Feature Of The Week 1/27/13: An Exciting and Promising Area for OCT System Research and Commercial Opportunities
One of the most promising areas for OCT system research is the pursuit of photonic integrated circuits (PICs) and optoelectronic integrated circuits (OEICs) for OCT systems. Such approaches offer to dramatically reduce the size, weight, power, and costs of future OCT systems. Such reductions could enable increase adoption of OCT in existing markets and open up a wide range of new applications and markets for OCT. While there remain several difficult challenges ahead there has already been massive R&D investments (~$100M) and major advances in this area in the fiber optic telecommunication industry and those advances are poised to have a synergistic and enabling impact on biomedical optics. There are several research groups and some startup companies pursuing this goal. Researchers at the Academic Medical Center at the University of Amsterdam have published some interesting results in this area. Below is a summary of their work.
Eric A. Swanson
OCT is a highly successful technique that is routinely used in ophthalmology and intravascular imaging. Still, the widespread use of OCT in medicine and in other application areas, such as forensics, biometrics, and process control, is held back by its high costs and large form factor. Current OCT systems consist of a large number of bulky and expensive optical and electronic components. Integrated optics has the potential to make OCT devices and components significantly smaller, more functional, and more cost efficient.

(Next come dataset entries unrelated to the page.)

Lemma sweep_removes snapshotId lengths candidates : forall n b w,
  let '(count, _, complete, w') := sweep snapshotId lengths candidates n b w in
  (forall h, h ∉ candidates -> contents w' h = contents w h) /\ (forall h, contents w' h = contents w h \/ contents w' h = None) /\
  (complete = true -> forall h, h ∈ candidates -> contents w' h = None) /\ (complete = true <-> count = n + Z.of_nat (length candidates)) /\ n <= count.
Proof.
  induction candidates as [|c candidates IH]; intros n b w; cbn [sweep].
  - split; [done|]. split; [by left|]. split; [by intros _ h ?%not_elem_of_nil|]. cbn. split; [split; [lia|done]|lia].
  - destruct (_ || _); [split; [done|]; split; [by left|]; split; [done|]; cbn [length]; split; [split; [done|lia]|lia]|].
    pose proof (remove_frame c w) as Hf. pose proof (remove_self c w) as Hs. pose proof (remove_Ok c w) as Hk.
    destruct (remove c w) as [[[]|e] w1]; cbn [fst snd] in *.
    + specialize (IH (n + 1) (b + default 0 (map_get c lengths)) w1). destruct (sweep snapshotId lengths candidates (n + 1) _ w1) as [[[count bytes] complete] w2].
      destruct IH as (Hframe & Hcases & Hall & Hcount & Hle). specialize (Hk eq_refl). split; [|split; [|split; [|split]]].
      * intros h [Hh Hin]%not_elem_of_cons. by rewrite Hframe, Hf.
      * intros h. destruct (Hcases h) as [->|?]; [|by right]. destruct (decide (h = c)) as [->|Hne]; [by right|left; by apply Hf].
      * intros Hc h [->|Hin]%elem_of_cons; [|by apply Hall]. destruct (Hcases c) as [->|?]; done.
      * rewrite Hcount. cbn [length]. lia.
      * lia.
    + split; [intros h [Hh _]%not_elem_of_cons; by apply Hf|]. split; [|split; [done|cbn [length]; split; [split; [done|lia]|lia]]].
      intros h. destruct (decide (h = c)) as [->|Hne]; [done|left; by apply Hf].
Qed.

Abbreviation reachable := (fun w => in_closure sha256 number_to_string parse_number registry (fun h => store_get h w)).

Lemma candidates_elem marked all h :
  h ∈ sort_strings (List.filter (fun hash => negb (bool_decide (hash ∈ marked))) all) <-> h ∈ all /\ h ∉ (marked : list ObjectHash).
Proof.
  unfold sort_strings. rewrite (merge_sort_Permutation jstring_le). rewrite !list_elem_of_In, filter_In, negb_true_iff, bool_decide_eq_false, <- !list_elem_of_In. done.
Qed.
(* ===== verification/TextInput.v ===== *)
(** * The line editor

    packages/tui/src/components/input.ts with kill-ring.ts and undo-stack.ts:
    a single line of text with a cursor, word movement, a kill ring, undo and
    bracketed paste; and [decodeKittyPrintable] of keys.ts.

    The segmenters of [Intl] and the key bindings are parameters.  Callbacks run
    last in [handleInput], so what they do to the input is the next operation;
    [handleInput] returns them as events.  [KillRing] and [UndoStack] keep their
    arrays with the newest entry at the end; here it comes first. *)

From stdpp Require Import base list strings pretty.
From Stdlib Require Import ZArith Lia.
From S2P Require Import Prelude Numbers Utf8 Truncate EditDiff StdinBuffer WordNavigation.

Open Scope Z_scope.

(** ** The kill ring *)

Definition ring_push (ring : list jstring) (text : jstring) (prepend accumulate : bool) : list jstring :=
  match text with
  | [] => ring
  | _ =>
      match accumulate, ring with
      | true, last :: ring => (if prepend then text ++ last else last ++ text) :: ring
      | _, _ => text :: ring
      end
  end.

Definition ring_peek (ring : list jstring) : option jstring := head ring.

(** The newest entry becomes the oldest. *)
Definition ring_rotate (ring : list jstring) : list jstring :=
  match ring with
  | last :: (_ :: _) as rest => rest ++ [last]
  | _ => ring
  end.

(** ** Keys that the Kitty protocol reports *)

Definition MOD_shift : Z := 1.
Definition MOD_alt : Z := 2.
Definition MOD_ctrl : Z := 4.
Definition LOCK_MASK : Z := 64 + 128.
Definition KITTY_PRINTABLE_ALLOWED_MODIFIERS : Z := Z.lor MOD_shift LOCK_MASK.

(** Keypad keys, as the characters or the arrow and editing keys they stand for. *)
Definition KITTY_FUNCTIONAL_KEY_EQUIVALENTS : list (Z * Z) :=
  [(57399, 48); (57400, 49); (57401, 50); (57402, 51); (57403, 52); (57404, 53); (57405, 54); (57406, 55); (57407, 56);
   (57408, 57); (57409, 46); (57410, 47); (57411, 42); (57412, 45); (57413, 43); (57415, 61); (57416, 44);
   (57417, -4); (57418, -3); (57419, -1); (57420, -2); (57421, -12); (57422, -13); (57423, -14); (57424, -15);
   (57425, -11); (57426, -10)].

Definition normalizeKittyFunctionalCodepoint (codepoint : Z) : Z :=
  default codepoint (map_get codepoint KITTY_FUNCTIONAL_KEY_EQUIVALENTS).

(** [Number.parseInt(digits, 10)], a double. *)
Definition parse_int (digits : jstring) : number := binary_normalize 53 1024 (number_value digits) 0 false.

(** [ToInt32], as the bit operators apply it. *)
Definition to_int32 (n : number) : Z :=
  let v := default 0 (integer_value n) mod 2 ^ 32 in if 2 ^ 31 <=? v then v - 2 ^ 32 else v.

(** An optional group [c] followed by digits; [empty] tells whether there may be none. *)
Definition field (c : Z) (empty : bool) (s : jstring) : option jstring * jstring :=
  match s with
  | u :: r => if u =? c
              then match span_digits r with
                   | ([], r') => if empty then (Some [], r') else (None, s)
                   | (d, r') => (Some d, r')
                   end
              else (None, s)
  | [] => (None, [])
  end.

(** [KITTY_CSI_U_REGEX]: the groups 1, 2 and 4.  The groups are greedy, and giving
    one up never lets a later one match. *)
Definition kitty_csi_u (data : jstring) : option (jstring * option jstring * option jstring) :=
  match strip_prefix [ESC; 91] data with
  | Some r =>
      match span_digits r with
      | ([], _) => None
      | (codepoint, r) =>
          let '(shifted, r) := field 58 true r in
          let '(_, r) := field 58 false r in
          let '(modifier, r) := field 59 false r in
          let '(_, r) := field 58 false r in
          if bool_decide (r = [117]) then Some (codepoint, shifted, modifier) else None
      end
  | None => None
  end.

Definition decodeKittyPrintable (data : jstring) : option jstring :=
  match kitty_csi_u data with
  | None => None
  | Some (digits, shifted, modified) =>
      match integer_value (parse_int digits) with
      | None => None
      | Some codepoint =>
          let shiftedKey := match shifted with Some (u :: d) => Some (parse_int (u :: d)) | _ => None end in
          let modValue := match modified with Some d => parse_int d | None => number_of_Z 1 end in
          let modifier := to_int32 (if is_finite modValue then SFsub 53 1024 modValue (number_of_Z 1) else nzero) in
          if negb (Z.land modifier (Z.lnot KITTY_PRINTABLE_ALLOWED_MODIFIERS) =? 0) then None
          else if negb (Z.land modifier (Z.lor MOD_alt MOD_ctrl) =? 0) then None
          else
            let effective :=
              match shiftedKey with
              | Some key => if Z.land modifier MOD_shift =? 0 then Some codepoint else integer_value key
              | None => Some codepoint
              end in
            match normalizeKittyFunctionalCodepoint <$> effective with
            | Some c => if c <? 32 then None else if 0x10FFFF <? c then None else Some (utf16_of_scalar c)
            | None => None
            end
      end
  end.

(** ** The component *)

Inductive LastAction := LA_kill | LA_yank | LA_type_word.

#[export] Instance last_action_eq : EqDecision LastAction.
Proof. solve_decision. Defined.

Record InputState := { is_value : jstring; is_cursor : Z }.

(** [in_onSubmit] and [in_onEscape] tell whether the callbacks are set. *)
Record Input := {
  in_value : jstring;
  in_cursor : Z;
  in_onSubmit : bool;
  in_onEscape : bool;
  in_pasteBuffer : jstring;
  in_isInPaste : bool;
  in_killRing : list jstring;
  in_lastAction : option LastAction;
  in_undoStack : list InputState;
}.

(** What a new component holds. *)
Definition new_input (onSubmit onEscape : bool) : Input :=
  {| in_value := []; in_cursor := 0; in_onSubmit := onSubmit; in_onEscape := onEscape; in_pasteBuffer := []; in_isInPaste := false;
     in_killRing := []; in_lastAction := None; in_undoStack := [] |}.

(** Assignments to [value] and [cursor], and to the other fields. *)
Definition set_text (s : Input) (value : jstring) (cursor : Z) : Input :=
  {| in_value := value; in_cursor := cursor; in_onSubmit := in_onSubmit s; in_onEscape := in_onEscape s;
     in_pasteBuffer := in_pasteBuffer s; in_isInPaste := in_isInPaste s; in_killRing := in_killRing s;
     in_lastAction := in_lastAction s; in_undoStack := in_undoStack s |}.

Within the MEMPHIS (Merging Electronics and Micro & Nano-Photonics in Integrated Systems) and IOP photonic devices project, researchers from the Biomedical Engineering and Physics Department, Academic Medical Center, University of Amsterdam and LioniX bv., Enschede, have carried out research on an integrated-optics-based swept-source OCT system. The complete integrated-optics OCT chip has a footprint of 0.4 cm × 1.8 cm. OCT measurements, performed with a moveable mirror, demonstrate a sensitivity of −80 dB and imaging up to the maximum depth of 5.09 mm. Corrected for dispersion, the measured OCT axial resolution is 12.7 micron, which is in good agreement with the bandwidth limited resolution. Finally, cross-sectional OCT imaging of a multilayered tissue phantom is demonstrated over the whole depth range. Our results clearly indicate the feasibility of integrated-optics-based OCT imaging.